MSNER: A Multilingual Speech Dataset for Named Entity Recognition
Quentin Meeus, Marie-Francine Moens, Hugo Van hamme
TL;DR
MSNER addresses the lack of multilingual Spoken NER resources by releasing a VoxPopuli-based corpus annotated for four languages (Dutch, French, German, Spanish) with 590 hours of silver training, 15 hours of silver validation, and 17 hours of gold-standard evaluation data, plus an annotation tool that leverages pre-annotations. It combines filtering, automated pre-annotation, manual refinement, and verification to produce a high-quality multilingual dataset with OntoNotes v5 classes (and a SLUE-style 7-class set), distributed as JSON Lines and on HuggingFace.
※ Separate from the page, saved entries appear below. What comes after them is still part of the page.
Lemma resume_conversationId (r : FetchResult) (now stamp : Z) (w : Session) :
  conversationId (chat (fst (handleSendMessage_resume r now stamp w)))
  = match r with
    | Responded status (Some data) =>
        if ok status then
          match get data "conversationId" with
          | inr cid => if truthy cid then cid else conversationId (chat w)
          | inl _ => conversationId (chat w)
          end
        else conversationId (chat w)
    | _ => conversationId (chat w)
    end.
Proof.
  destruct (request_failed r) eqn:Hf.
  - destruct (resume_failed r now stamp w Hf) as (e & ->). simpl.
    destruct r as [|status [data|]]; try reflexivity.
    simpl in Hf. apply negb_true_iff in Hf. rewrite Hf. reflexivity.
  - destruct r as [|status body]; [discriminate|].
    apply negb_false_iff in Hf. rewrite Hf.
    destruct body as [data|].
    + destruct (get data "conversationId") as [e|cid] eqn:Hcid.
      * destruct (resume_unreadable status (Some data) now stamp w Hf) as (e' & ->);
          [eauto|reflexivity].
      * destruct (resume_answered status data cid now stamp w Hf Hcid)
          as (response & viz & _ & _ & ->).
        simpl. destruct (truthy cid); reflexivity.
    + destruct (resume_unreadable status None now stamp w Hf I) as (e' & ->).
      reflexivity.
Qed.

Lemma step_conversationId (a : action) (w : Session) :
  conversationId (chat (step a w))
  = match a with
    | ClearMessages => VNull
    | Reply r now stamp =>
        conversationId (chat (fst (handleSendMessage_resume r now stamp w)))
    | _ => conversationId (chat w)
    end.
Proof.
  destruct a as [m|id0 patch| |text now stamp|r now stamp]; try reflexivity.
  simpl. unfold handleSendMessage_begin.
  destruct (negb _); reflexivity.
Qed.
(** * retriever_types: a shallow embedding of
    google/generativeai/types/retriever_types.py

    The module is a client-side layer over a remote retriever service.  The
    development below embeds the parts of it that carry logic of their own:
    the name check [valid_name], the lookup tables [_OPERATOR] and [_STATE],
    the metadata normaliser [make_custom_metadata], the chunk builder
    [Document._make_chunk], the constructor [Chunk.__init__], the bound check
    of the query methods and the field-mask update of the three entities.

    Python objects live in a store and are addressed by reference, exceptions
    are values of a sum type, and every remote call is appended to a log, so
    that "no remote call was issued" and "the same instance is returned" are
    statements about the final state. *)

From Stdlib Require Import ZArith Ascii String List Bool Lia.
From stdpp Require Import base option gmap strings list.

Import ListNotations.
Local Open Scope string_scope.
Local Open Scope list_scope.
Set Warnings "-register-all".

(** ** Strings *)

(** A Python [str] is modelled by [string]; its characters are the 8-bit
    code units of [ascii]. *)

Definition code (c : ascii) : nat := nat_of_ascii c.

Definition is_upper (c : ascii) : bool :=
  (65 <=? code c)%nat && (code c <=? 90)%nat.
Definition is_lower (c : ascii) : bool :=
  (97 <=? code c)%nat && (code c <=? 122)%nat.
Definition is_digit (c : ascii) : bool :=
  (48 <=? code c)%nat && (code c <=? 57)%nat.

(** [str.lower] on the ASCII range: [A-Z] go to [a-z], nothing else moves. *)
Definition lower_char (c : ascii) : ascii :=
  if is_upper c then ascii_of_nat (code c + 32) else c.

Fixpoint lower (s : string) : string :=
  match s with
  | EmptyString => EmptyString
  | String c s' => String (lower_char c) (lower s')
  end.

Definition newline : ascii := ascii_of_nat 10.

(** ** Regular expressions, as far as [_VALID_NAME] uses them *)

Module Re.

Inductive regex : Type :=
| Class (p : ascii -> bool)            (* a bracket expression  [...]  *)
| Cat (r1 r2 : regex)                  (* r1 r2 *)
| Repeat (r : regex) (lo hi : nat)     (* r{lo,hi}, greedy *)
| Dollar.                              (* $ *)

(** Without [re.MULTILINE], [$] matches at the end of the string and just
    before a newline that is the last character. *)
Definition at_end (s : string) : bool :=
  match s with
  | EmptyString => true
  | String c EmptyString => Ascii.eqb c newline
  | _ => false
  end.

(** [iterate step lo hi s]: the strings left after between [lo] and [hi]
    rounds of [step], the longest runs first. *)
Fixpoint iterate (step : string -> list string) (lo hi : nat) (s : string)
  : list string :=
  match hi with
  | O => if Nat.eqb lo 0 then [s] else []
  | S hi' =>
      flat_map (iterate step (Nat.pred lo) hi') (step s)
      ++ (if Nat.eqb lo 0 then [s] else [])
  end.

(** [run r s]: every suffix of [s] that can remain once [r] has matched a
    prefix of [s], in the order a backtracking matcher tries them. *)
Fixpoint run (r : regex) (s : string) : list string :=
  match r with
  | Class p =>
      match s with
      | String c s' => if p c then [s'] else []
      | EmptyString => []
      end
  | Cat r1 r2 => flat_map (run r2) (run r1 s)
  | Repeat r' lo hi => iterate (run r') lo hi s
  | Dollar => if at_end s then [s] else []
  end.

(** [re.match(r, s)] anchors at the start of [s] only; the result is a match
    object (truthy) or [None]. Only its truth value is kept. *)
Definition re_match (r : regex) (s : string) : bool :=
  match run r s with
  | [] => false
  | _ :: _ => true
  end.

End Re.

(** ** [valid_name] *)

(** [[a-z0-9]] *)
Definition alnum (c : ascii) : bool := is_lower c || is_digit c.

(** [[a-z0-9-]] *)
Definition slug (c : ascii) : bool := alnum c || Ascii.eqb c "-"%char.

(** [_VALID_NAME = r"[a-z0-9]([a-z0-9-]{0,38}[a-z0-9])$"] *)
Definition _VALID_NAME : Re.regex :=
  Re.Cat (Re.Class alnum)
    (Re.Cat (Re.Cat (Re.Repeat (Re.Class slug) 0 38) (Re.Class alnum))
       Re.Dollar).

(** [return re.match(_VALID_NAME, name) and len(name) < 40], read for its
    truth value. *)
Definition valid_name (name : string) : bool :=
  Re.re_match _VALID_NAME name && (String.length name <? 40)%nat.

(** The slug grammar as the specification words it: lowercase alphanumerics
    and hyphens only, length 1 to 39, not hyphens only. *)
Fixpoint string_forallb (p : ascii -> bool) (s : string) : bool :=
  match s with
  | EmptyString => true
  | String c s' => p c && string_forallb p s'
  end.

Definition slug_grammar (s : string) : bool :=
  string_forallb slug s
  && (1 <=? String.length s)%nat && (String.length s <=? 39)%nat
  && negb (string_forallb (fun c => Ascii.eqb c "-"%char) s).

(** ** Enumerations of the wire library *)

(** [Operator = glm.Condition.Operator] and [State = glm.Chunk.State] are
    integer enumerations of the imported wire library: a member hashes and
    compares as its integer.  [GREATER] belongs to the enumeration although
    this module never names it. *)
Inductive Operator : Type :=
| OPERATOR_UNSPECIFIED | LESS | LESS_EQUAL | EQUAL | GREATER_EQUAL | GREATER
| NOT_EQUAL | INCLUDES | EXCLUDES.

Inductive State : Type :=
| STATE_UNSPECIFIED | STATE_PENDING_PROCESSING | STATE_ACTIVE | STATE_FAILED.

Definition Operator_value (o : Operator) : Z :=
  match o with
  | OPERATOR_UNSPECIFIED => 0 | LESS => 1 | LESS_EQUAL => 2 | EQUAL => 3
  | GREATER_EQUAL => 4 | GREATER => 5 | NOT_EQUAL => 6 | INCLUDES => 7
  | EXCLUDES => 8
  end%Z.

Definition State_value (s : State) : Z :=
  match s with
  | STATE_UNSPECIFIED => 0 | STATE_PENDING_PROCESSING => 1
  | STATE_ACTIVE => 2 | STATE_FAILED => 10
  end%Z.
The authors compare silver and gold annotations and benchmark both pipeline and end-to-end SLU-based NER models, finding that transcription quality largely drives speech-NER performance while end-to-end models can better detect entity presence under noise. Overall, MSNER enables robust benchmarking and cross-language study of Spoken NER, with practical data release and tooling to accelerate future research.
Abstract
While extensively explored in text-based tasks, Named Entity Recognition (NER) remains largely neglected in spoken language understanding. Existing resources are limited to a single, English-only dataset. This paper addresses this gap by introducing MSNER, a freely available, multilingual speech corpus annotated with named entities. It provides annotations to the VoxPopuli dataset in four languages (Dutch, French, German, and Spanish). We have also releasing an efficient annotation tool that leverages automatic pre-annotations for faster manual refinement. This results in 590 and 15 hours of silver-annotated speech for training and validation, alongside a 17-hour, manually-annotated evaluation set. We further provide an analysis comparing silver and gold annotations. Finally, we present baseline NER models to stimulate further research on this newly available dataset.